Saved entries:
(** The thread is bound to or interleaved over the nodes of a set. *)
Definition policy_is `{MemKernelOk K nnodes} (k : K) (mode : Z) (mask : node_set_t) : Prop :=
  policy_mode k = mode /\ forall i, 0 <= i < nnodes -> policy_nodes k i = NODE_ISSET i mask.

Section laws.
Context `{F : Sysfs} `{MO : MemKernelOk K nnodes} (stack : node_set_t) (fuel : nat).
Context (HN : 1 <= nnodes <= CPU_SETSIZE).

Lemma nodes_total (w : world) (k : K) :
  tp_n_nodes (w_topo w) = nnodes -> topo wayca_sc_nodes_in_total (w, k) = Ok (nnodes, (w, k)).
Proof using HN MO.
  unfold CPU_SETSIZE in HN. intros E. unfold topo, wayca_sc_nodes_in_total.
  rewrite (M_bind_ok _ _ w _ w eq_refl), E. destruct (Z.ltb_spec nnodes 1); [lia|].
  unfold count, mret, M_ret. by rewrite to_int_id by lia.
Qed.

Lemma maxnode_ok (w : world) (k : K) :
  tp_n_nodes (w_topo w) = nnodes -> maxnode_plus1 (w, k) = Ok (nnodes + 1, (w, k)).
Proof using HN MO.
  intros E. unfold maxnode_plus1. rewrite (M_bind_ok _ _ _ _ _ (nodes_total w k E)).
  unfold mret, M_ret. rewrite to_ulong_id; [done|]. unfold is_word, CPU_SETSIZE in *. lia.
Qed.

(** The last steps of the four functions that set a policy. *)
Lemma set_policy_ok mode mask w k :
  tp_n_nodes (w_topo w) = nnodes ->
  mode = MPOL_BIND \/ mode = MPOL_INTERLEAVE ->
  (forall i, 0 <= i < CPU_SETSIZE -> NODE_ISSET i mask = true -> i < nnodes) ->
  (exists i, 0 <= i < CPU_SETSIZE /\ NODE_ISSET i mask = true) ->
  exists k',
    (n ← maxnode_plus1; ret ← set_mempolicy mode (Some mask) n; mret (to_int ret)) (w, k) =
      Ok (0, (w, k')) /\ policy_is k' mode mask.
Proof using HN MO.
  intros E Hmode Hsub Hne. destruct (km_set mode mask (nnodes + 1) k) as (k' & Hk & Hp); [done|lia|done..|].
  exists k'. split; [|done]. rewrite (M_bind_ok _ _ _ _ _ (maxnode_ok w k E)).
  unfold set_mempolicy, syscall, mbind, M_bind, mret, M_ret. by rewrite Hk.
Qed.

(** Asking for the policy. *)
Lemma get_nodes_ok maxnode mask mask0 mode w k :
  nnodes <= maxnode <= CPU_SETSIZE -> policy_is k mode mask0 ->
  exists mask',
    wayca_sc_get_mem_bind_nodes maxnode mask (w, k) =
      Ok (if negb (Z.land (to_uint mode) 3 =? 0) then 0 else - ENODATA, mask', (w, k)) /\
    forall i, 0 <= i < maxnode -> NODE_ISSET i mask' = (i <? nnodes) && NODE_ISSET i mask0.
Proof using MO.
  intros Hm [Hmode Hnodes]. destruct (km_get maxnode mask k Hm) as (mask' & Hk & Hbits).
  exists mask'. split.
  - unfold wayca_sc_get_mem_bind_nodes, get_mempolicy, syscall, mbind, M_bind, mret, M_ret.
    by rewrite Hk, Hmode.
  - intros i Hi. rewrite (Hbits i Hi). destruct (Z.ltb_spec i nnodes); [|done]. by rewrite Hnodes by lia.
Qed.
(* ===== verification/Rendezvous.v ===== *)
(** * How the client finds the daemon

    The beginning of [main] of [deployd.c] and of [deployer.c]: the command
    lines, the socket that the daemon leaves in the file system and the
    connection of a client. The names of the file system and the sockets that
    listen are the state; the loop of the daemon is in [Daemon], what the client
    does with a description in [Deployer]. *)

From Stdlib Require Import Ascii String.
From S2P Require Import Prelude Bitops Cpuset Cstring State Group Affinity Irq Managed.
From S2P Require Import TopoState.
From S2P Require Import Config TopoMachine Mem Deployd Daemon Deployer.

(** ** Sockets of the file system *)

(** What a name of the file system stands for. A socket has a number of its own and
    the permissions that it was bound with. *)
Inductive inode :=
  | Directory
  | File
  | Socket (id : nat) (mode : Z).

(** The system calls on a state [K] of the kernel, and what can be seen of it: the
    names, the sockets that listen and the file mode creation mask of the daemon. *)
Class Sockets (K : Type) := {
  sys_unlink : cstring -> K -> K;
  sys_umask : Z -> K -> K;
  sys_socket : K -> nat * K;
  sys_bind : nat -> cstring -> K -> Z * K;
  sys_listen : nat -> K -> K;
  sys_close : nat -> K -> K;
  sys_connect : bool -> cstring -> K -> Z;  (** whether it is the owner who connects *)
  k_name : K -> cstring -> option inode;
  k_listens : K -> nat -> bool;
  k_umask : K -> Z;
}.

(** The socket that a process reaches by a name: it has to listen, and a user other
    than its owner needs the permission to write (the last bit but one). *)
Definition reaches {K} `{Sockets K} (owner : bool) (path : cstring) (k : K) : option nat :=
  match k_name k path with
  | Some (Socket id mode) =>
    if k_listens k id && (owner || Z.testbit mode 1) then Some id else None
  | _ => None
  end.

(** What the manual pages promise: unlink(2), umask(2), socket(2), bind(2), listen(2),
    connect(2) and unix(7). [writable] says in which places the daemon can make a
    name; the directories on the way are open to everyone. A process that ends
    closes its sockets, and the names that it bound remain. *)
Class SocketsOk (K : Type) `{Sockets K} (writable : cstring -> bool) : Prop := {
  unlink_name path k : k_name k path <> Some Directory -> k_name (sys_unlink path k) path = None;
  unlink_directory path k : k_name k path = Some Directory -> sys_unlink path k = k;
  unlink_others path k q : q <> path -> k_name (sys_unlink path k) q = k_name k q;
  unlink_listens path k : k_listens (sys_unlink path k) = k_listens k;
  umask_names m k : k_name (sys_umask m k) = k_name k;
  umask_listens m k : k_listens (sys_umask m k) = k_listens k;
  umask_value m k : k_umask (sys_umask m k) = m;
  socket_names k : k_name (sys_socket k).2 = k_name k;
  socket_listens k : k_listens (sys_socket k).2 = k_listens k;
  socket_umask k : k_umask (sys_socket k).2 = k_umask k;
  socket_new k : k_listens k (sys_socket k).1 = false /\
    forall path mode, k_name k path <> Some (Socket (sys_socket k).1 mode);
  bind_used id path k : is_Some (k_name k path) -> sys_bind id path k = (-1, k);
  bind_free id path k : k_name k path = None -> writable path = true ->
    (forall q mode, k_name k q <> Some (Socket id mode)) ->
    (sys_bind id path k).1 = 0 /\
    k_name (sys_bind id path k).2 path = Some (Socket id (Z.ldiff 511 (k_umask k)));
  bind_others id path k q : q <> path -> k_name (sys_bind id path k).2 q = k_name k q;
  bind_listens id path k : k_listens (sys_bind id path k).2 = k_listens k;
  listen_names id k : k_name (sys_listen id k) = k_name k;
  listen_listens id path mode k i : k_name k path = Some (Socket id mode) ->
    k_listens (sys_listen id k) i = (i =? id)%nat || k_listens k i;
  close_names id k : k_name (sys_close id k) = k_name k;
  close_listens id k i : k_listens (sys_close id k) i = negb (i =? id)%nat && k_listens k i;
  connect_reaches owner path k :
    sys_connect owner path k = if reaches owner path k then 0 else -1;
}.

(** ** The command lines *)

Definition SUN_PATH : nat := 108.  (** [sizeof(addr.sun_path)] *)




(** The initial value of [wayca_scheduler_socket_path], which every process has. *)
Definition default_socket_path : cstring := s2l "/etc/wayca-scheduler/wayca.socket"%string.



(** ** The daemon *)

(** The result, the socket, and the kernel. [fd] is the descriptor that [socket]
    returns, or -1. [addr] was set to zero, so the copy of one character less than
    the array ends with a zero. *)
Definition daemon_init_socket {K} `{Sockets K} (fd : Z) (path : cstring) (k : K) : Z * nat * K :=
  let k := sys_unlink path k in
  let k := sys_umask 0 k in
  let '(id, k) := sys_socket k in
  if fd <? 0 then (-1, id, k)
  else
    let sun_path := take (SUN_PATH - 1) path in
    let '(r, k) := sys_bind id sun_path k in
    if r <? 0 then (-1, id, k) else (0, id, sys_listen id k).


(** ** The client *)



(** The array is static and so zero; it is filled to its end, and the system ends
    a name that has no zero after it. The path is the initial one: the client has no
    option for it. *)
Definition client_init_socket {K} `{Sockets K} (owner : bool) (fd : Z) (k : K) : Z * Z :=
  init_socket fd (sys_connect owner (take SUN_PATH default_socket_path) k).

Section client.
Context `{F : Sysfs} {K : Type} `{MK : MemKernel K}.
Context (stack : cpu_set_t) (fuel : nat) (ce : client_env) (malloc : bool).
Context (files : cstring -> option cstring).



End client.


(** ** The daemon binds its socket *)


Lemma long_names_differ (path : cstring) :
  (SUN_PATH <= length path)%nat ->
  take SUN_PATH path <> take (SUN_PATH - 1) path /\ path <> take (SUN_PATH - 1) path.
Proof.
  unfold SUN_PATH. intros H. split; intros E; apply (f_equal length) in E;
    rewrite ?length_take in E; lia.
Qed.

Section sockets.
Context {K : Type} `{SK : Sockets K} (writable : cstring -> bool) {HK : SocketsOk K writable}.
Implicit Types k : K.





(** A path that does not fit: the name that the daemon binds is not the one that
    the next daemon removes, and as long as it is there no daemon starts. *)
Lemma long_path_lost fd path k :
  (SUN_PATH <= length path)%nat -> 0 <= fd -> is_Some (k_name k (take (SUN_PATH - 1) path)) ->
  exists id k', daemon_init_socket fd path k = (-1, id, k') /\ k_listens k' = k_listens k /\
    is_Some (k_name k' (take (SUN_PATH - 1) path)).
Proof using HK.
  intros Hlen Hfd Hused. destruct (long_names_differ path Hlen) as [_ Hne].
  unfold daemon_init_socket. set (k1 := sys_umask 0 (sys_unlink path k)).
  assert (Hn : is_Some (k_name k1 (take (SUN_PATH - 1) path)))
    by (unfold k1; rewrite umask_names; by rewrite unlink_others).
  assert (Hl : k_listens k1 = k_listens k) by (unfold k1; by rewrite umask_listens, unlink_listens).
  pose proof (socket_names k1) as Sn. pose proof (socket_listens k1) as Sl.
  destruct (sys_socket k1) as [id k2]. cbn [snd] in *.
  destruct (Z.ltb_spec fd 0); [lia|]. rewrite bind_used by (by rewrite Sn).
  exists id, k2. split; [done|]. split; [congruence|]. by rewrite Sn.
Qed.

(** ** The daemon and its clients *)


Context `{T : Topology} `{NT : NodesTotal} `{Sys : System}.
Context (stack : cpu_set_t) (files : cstring -> option cstring).


End sockets.

Section client_main.
Context `{F : Sysfs} {K N : Type} `{MK : MemKernel K} `{SK : Sockets N}.
Context (writable : cstring -> bool) {HK : SocketsOk N writable}.
Context (stack : cpu_set_t) (fuel : nat) (ce : client_env) (files : cstring -> option cstring).


End client_main.

(** ** A daemon that is started twice, and its client *)

Module Meeting.

(** A kernel that keeps the promises: a new socket has a number above all others. *)
Record kernel := mk_kernel {
  names : gmap cstring inode;
  listening : gset nat;
  umask : Z;
}.

Definition id_of (i : inode) : option nat :=
  match i with Socket id _ => Some id | _ => None end.

Definition new_id (k : kernel) : nat :=
  S (max_list (omap id_of (map_to_list (names k)).*2 ++ elements (listening k))).

#[export] Instance sockets : Sockets kernel := {
  sys_unlink path k :=
    match names k !! path with
    | Some Directory => k
    | _ => mk_kernel (delete path (names k)) (listening k) (umask k)
    end;
  sys_umask m k := mk_kernel (names k) (listening k) m;
  sys_socket k := (new_id k, k);
  sys_bind id path k :=
    match names k !! path with
    | Some _ => (-1, k)
    | None =>
      (0, mk_kernel (<[path := Socket id (Z.ldiff 511 (umask k))]> (names k)) (listening k) (umask k))
    end;
  sys_listen id k := mk_kernel (names k) ({[id]} ∪ listening k) (umask k);
  sys_close id k := mk_kernel (names k) (listening k ∖ {[id]}) (umask k);
  sys_connect owner path k :=
    match names k !! path with
    | Some (Socket id mode) =>
      if bool_decide (id ∈ listening k) && (owner || Z.testbit mode 1) then 0 else -1
    | _ => -1
    end;
  k_name k path := names k !! path;
  k_listens k id := bool_decide (id ∈ listening k);
  k_umask k := umask k;
}.

Lemma new_id_above (k : kernel) (i : nat) :
  i ∈ omap id_of (map_to_list (names k)).*2 ++ elements (listening k) -> i <> new_id k.
Proof. intros H%max_list_elem_of_le. unfold new_id. lia. Qed.

Lemma new_id_new (k : kernel) :
  new_id k ∉ listening k /\ forall path mode, names k !! path <> Some (Socket (new_id k) mode).
Proof.
  split.
  - intros H. apply (new_id_above k (new_id k)); [|done].
    apply elem_of_app. right. by apply elem_of_elements.
  - intros path mode H. apply (new_id_above k (new_id k)); [|done].
    apply elem_of_app. left. apply list_elem_of_omap. exists (Socket (new_id k) mode).
    split; [|done]. apply list_elem_of_fmap. exists (path, Socket (new_id k) mode).
    split; [done|]. by apply elem_of_map_to_list.
Qed.

#[export] Instance sockets_ok : SocketsOk kernel (fun _ => true).
Proof.
  constructor; intros; cbn in *; try done.
  - destruct (names k !! path) as [[]|]; cbn; try apply lookup_delete_eq. done.
  - by rewrite H.
  - destruct (names k !! path) as [[]|]; cbn; by rewrite ?lookup_delete_ne.
  - by destruct (names k !! path) as [[]|].
  - split; [apply bool_decide_eq_false_2|]; apply new_id_new.
  - destruct H as [i Hi]. by rewrite Hi.
  - rewrite H. cbn. by rewrite lookup_insert_eq.
  - destruct (names k !! path); cbn; by rewrite ?lookup_insert_ne.
  - by destruct (names k !! path).
  - apply eq_true_iff_eq. rewrite orb_true_iff, Nat.eqb_eq, !bool_decide_eq_true. set_solver.
  - apply eq_true_iff_eq. rewrite andb_true_iff, negb_true_iff, Nat.eqb_neq, !bool_decide_eq_true.
    set_solver.
  - unfold reaches. cbn. destruct (names k !! path) as [[| |id mode]|]; try done.
    by destruct (_ && _).
Qed.

(** A daemon that has ended left its socket; its directory is there too. *)
Definition stale : kernel :=
  mk_kernel {[default_socket_path := Socket 4 493; s2l "/etc/wayca-scheduler"%string := Directory]}
    ∅ 18.

Section daemon.
#[local] Existing Instances SixteenCpus.machine SixteenCpus.nodes SixteenCpus.system.


End daemon.



Section client.
#[local] Existing Instances SmallMachine.files TwoNodes.calls.

End client.

(** With a path of 108 characters the daemon starts once, and is not found. *)
Definition long : cstring := replicate 108 "x"%char.

Example long_path_once :
  let '(r, _, k1) := daemon_init_socket 3 long stale in
  r = 0 /\ client_init_socket true 3 k1 = (-1, 3) /\
  let '(r, _, _) := daemon_init_socket 3 long k1 in r = -1.
Proof. vm_compute. done. Qed.
End Meeting.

▶ **TASK BRIEF**
From the entries above, restate word for word the lines from the line containing "apply elem_of_app. right." to the line containing "- destruct (names k !! path) as [[]|]; cbn; by", both ends included, and nothing more.

▶ **ANSWER FOR THE TASK**
    apply elem_of_app. right. by apply elem_of_elements.
  - intros path mode H. apply (new_id_above k (new_id k)); [|done].
    apply elem_of_app. left. apply list_elem_of_omap. exists (Socket (new_id k) mode).
    split; [|done]. apply list_elem_of_fmap. exists (path, Socket (new_id k) mode).
    split; [done|]. by apply elem_of_map_to_list.
Qed.

#[export] Instance sockets_ok : SocketsOk kernel (fun _ => true).
Proof.
  constructor; intros; cbn in *; try done.
  - destruct (names k !! path) as [[]|]; cbn; try apply lookup_delete_eq. done.
  - by rewrite H.
  - destruct (names k !! path) as [[]|]; cbn; by rewrite ?lookup_delete_ne.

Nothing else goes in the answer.